• What the exercise asks
Your task is to give the entries back exactly, leaving nothing out.

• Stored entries
******
(** * Buildbot: change filters, scheduler core and report generators

    A shallow embedding of
      - [buildbot.reporters.generators.utils.BuildStatusGeneratorMixin]
      - [buildbot.changes.filter.ChangeFilter]
    and of the parts of [buildbot.schedulers.base] that the unit tests in
    [buildbot/test/unit/schedulers/test_base.py] exercise, followed by the
    properties established about them. *)

From Stdlib Require Import ZArith Lia.
From stdpp Require Import base option list sorting strings gmap.

Set Warnings "-register-all".

Local Open Scope string_scope.
Local Open Scope list_scope.
Local Open Scope Z_scope.

(** ** Python values *)

(** The dynamically typed values that flow through the modelled functions:
    [None], booleans, integers, strings, lists and dictionaries, and the
    sentinel object [buildbot.util.NotABranch]. *)
Inductive PyValue : Type :=
| VNone
| VBool (b : bool)
| VInt (z : Z)
| VStr (s : string)
| VList (items : list PyValue)
| VDict (entries : list (string * PyValue))
| VNotABranch.

(** [type(v)], as far as the modelled code looks at it. *)
Inductive PyType : Type :=
  TNone | TBool | TInt | TStr | TList | TDict | TNotABranch.

Definition type_of (v : PyValue) : PyType :=
  match v with
  | VNone => TNone
  | VBool _ => TBool
  | VInt _ => TInt
  | VStr _ => TStr
  | VList _ => TList
  | VDict _ => TDict
  | VNotABranch => TNotABranch
  end.

(** The exceptions the modelled code can raise or let through. *)
Inductive PyExn : Type :=
| AttributeError (name : string)
| KeyError (key : string)
| ValueError (msg : string)
| RuntimeError (msg : string)
| ConfigErrors (msg : string)
| UserError (tag : Z).

(** A call either returns a value or raises. *)
Inductive Result (A : Type) : Type :=
| Ok (a : A)
| Raise (e : PyExn).
Arguments Ok {A} a.
Arguments Raise {A} e.

Definition bind {A B : Type} (r : Result A) (k : A -> Result B) : Result B :=
  match r with
  | Ok a => k a
  | Raise e => Raise e
  end.
Lemma str_app d rel :
  d ≠ [] → ∃ more, str (join d rel) = str d +:+ more.
Proof.
  intros Hd. unfold str, join. destruct rel as [|z rel].
  - exists "". rewrite app_nil_r. clear. generalize ("/" +:+ PyStr.join "/" d).
    intros s. induction s as [|x s IH]; [done |]. rewrite app_String. by rewrite <- IH.
  - exists ("/" +:+ PyStr.join "/" (z :: rel)).
    rewrite join_app by done. by rewrite !string_app_assoc.
Qed.

(** X1: Every path below a directory that the heuristic recognises is
    recognised too. *)
Theorem is_venv_module_below (d rel : Path) :
  is_venv_module d = true → is_venv_module (join d rel) = true.
Proof.
  intros Hd. destruct d as [|x d]; [done |].
  destruct (str_app (x :: d) rel) as [more Hmore]; [done |].
  unfold is_venv_module in *. rewrite Hmore, lower_app.
  apply orb_true_iff in Hd as [Hd | Hd]; apply orb_true_iff.
  - left. by apply contains_app_r.
  - right. by apply contains_app_r.
Qed.

(** The heuristic at work on a project kept in [venv_tools]. *)
Lemma is_venv_module_below_venv_tools :
  is_venv_module Scenario.venv_root = true
  ∧ is_venv_module (join Scenario.venv_root ["pkg"; "util.py"]) = true.
Proof.
  split; [reflexivity |].
  apply (is_venv_module_below Scenario.venv_root ["pkg"; "util.py"]). reflexivity.
Defined.

End Heuristic.

(** ** Resolving a module and recording its package *)

Section Resolver.

Context (w : World).

Lemma parts_m2_held_by p d : parts_m2 p = Some d ↔ held_by p d.
Proof.
  unfold parts_m2, parts, held_by.
  destruct p as [|file p _] using rev_ind; [cbn; split; [done | intros [(? & ? & _) | (dir & ? & H)]; [done |]]; by destruct dir as [|? [|? ?]] |].
  destruct p as [|d' p _] using rev_ind.
  - cbn. split.
    + intros [= <-]. left. by exists file.
    + intros [(? & _ & ->) | (dir & f & H)]; [done |].
      by destruct dir as [|? [|? ?]].
  - rewrite <- app_assoc. cbn [app].
    change ("/" :: p ++ [d'; file])%list with (("/" :: p) ++ [d'; file])%list.
    rewrite rev_app_distr. cbn. split.
    + intros [= <-]. right. by exists p, file.
    + intros [(f & H & _) | (dir & f & H)].
      * by destruct p as [|? [|? ?]].
      * apply (app_inj_2 _ _ [d'; file] [d; f]) in H as [_ [= -> _]]; done.
Qed.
******
• Answer
(** * Buildbot: change filters, scheduler core and report generators

    A shallow embedding of
      - [buildbot.reporters.generators.utils.BuildStatusGeneratorMixin]
      - [buildbot.changes.filter.ChangeFilter]
    and of the parts of [buildbot.schedulers.base] that the unit tests in
    [buildbot/test/unit/schedulers/test_base.py] exercise, followed by the
    properties established about them. *)

From Stdlib Require Import ZArith Lia.
From stdpp Require Import base option list sorting strings gmap.

Set Warnings "-register-all".

Local Open Scope string_scope.
Local Open Scope list_scope.
Local Open Scope Z_scope.

(** ** Python values *)

(** The dynamically typed values that flow through the modelled functions:
    [None], booleans, integers, strings, lists and dictionaries, and the
    sentinel object [buildbot.util.NotABranch]. *)
Inductive PyValue : Type :=
| VNone
| VBool (b : bool)
| VInt (z : Z)
| VStr (s : string)
| VList (items : list PyValue)
| VDict (entries : list (string * PyValue))
| VNotABranch.

(** [type(v)], as far as the modelled code looks at it. *)
Inductive PyType : Type :=
  TNone | TBool | TInt | TStr | TList | TDict | TNotABranch.

Definition type_of (v : PyValue) : PyType :=
  match v with
  | VNone => TNone
  | VBool _ => TBool
  | VInt _ => TInt
  | VStr _ => TStr
  | VList _ => TList
  | VDict _ => TDict
  | VNotABranch => TNotABranch
  end.

(** The exceptions the modelled code can raise or let through. *)
Inductive PyExn : Type :=
| AttributeError (name : string)
| KeyError (key : string)
| ValueError (msg : string)
| RuntimeError (msg : string)
| ConfigErrors (msg : string)
| UserError (tag : Z).

(** A call either returns a value or raises. *)
Inductive Result (A : Type) : Type :=
| Ok (a : A)
| Raise (e : PyExn).
Arguments Ok {A} a.
Arguments Raise {A} e.

Definition bind {A B : Type} (r : Result A) (k : A -> Result B) : Result B :=
  match r with
  | Ok a => k a
  | Raise e => Raise e
  end.
Lemma str_app d rel :
  d ≠ [] → ∃ more, str (join d rel) = str d +:+ more.
Proof.
  intros Hd. unfold str, join. destruct rel as [|z rel].
  - exists "". rewrite app_nil_r. clear. generalize ("/" +:+ PyStr.join "/" d).
    intros s. induction s as [|x s IH]; [done |]. rewrite app_String. by rewrite <- IH.
  - exists ("/" +:+ PyStr.join "/" (z :: rel)).
    rewrite join_app by done. by rewrite !string_app_assoc.
Qed.

(** X1: Every path below a directory that the heuristic recognises is
    recognised too. *)
Theorem is_venv_module_below (d rel : Path) :
  is_venv_module d = true → is_venv_module (join d rel) = true.
Proof.
  intros Hd. destruct d as [|x d]; [done |].
  destruct (str_app (x :: d) rel) as [more Hmore]; [done |].
  unfold is_venv_module in *. rewrite Hmore, lower_app.
  apply orb_true_iff in Hd as [Hd | Hd]; apply orb_true_iff.
  - left. by apply contains_app_r.
  - right. by apply contains_app_r.
Qed.

(** The heuristic at work on a project kept in [venv_tools]. *)
Lemma is_venv_module_below_venv_tools :
  is_venv_module Scenario.venv_root = true
  ∧ is_venv_module (join Scenario.venv_root ["pkg"; "util.py"]) = true.
Proof.
  split; [reflexivity |].
  apply (is_venv_module_below Scenario.venv_root ["pkg"; "util.py"]). reflexivity.
Defined.

End Heuristic.

(** ** Resolving a module and recording its package *)

Section Resolver.

Context (w : World).

Lemma parts_m2_held_by p d : parts_m2 p = Some d ↔ held_by p d.
Proof.
  unfold parts_m2, parts, held_by.
  destruct p as [|file p _] using rev_ind; [cbn; split; [done | intros [(? & ? & _) | (dir & ? & H)]; [done |]]; by destruct dir as [|? [|? ?]] |].
  destruct p as [|d' p _] using rev_ind.
  - cbn. split.
    + intros [= <-]. left. by exists file.
    + intros [(? & _ & ->) | (dir & f & H)]; [done |].
      by destruct dir as [|? [|? ?]].
  - rewrite <- app_assoc. cbn [app].
    change ("/" :: p ++ [d'; file])%list with (("/" :: p) ++ [d'; file])%list.
    rewrite rev_app_distr. cbn. split.
    + intros [= <-]. right. by exists p, file.
    + intros [(f & H & _) | (dir & f & H)].
      * by destruct p as [|? [|? ?]].
      * apply (app_inj_2 _ _ [d'; file] [d; f]) in H as [_ [= -> _]]; done.
Qed.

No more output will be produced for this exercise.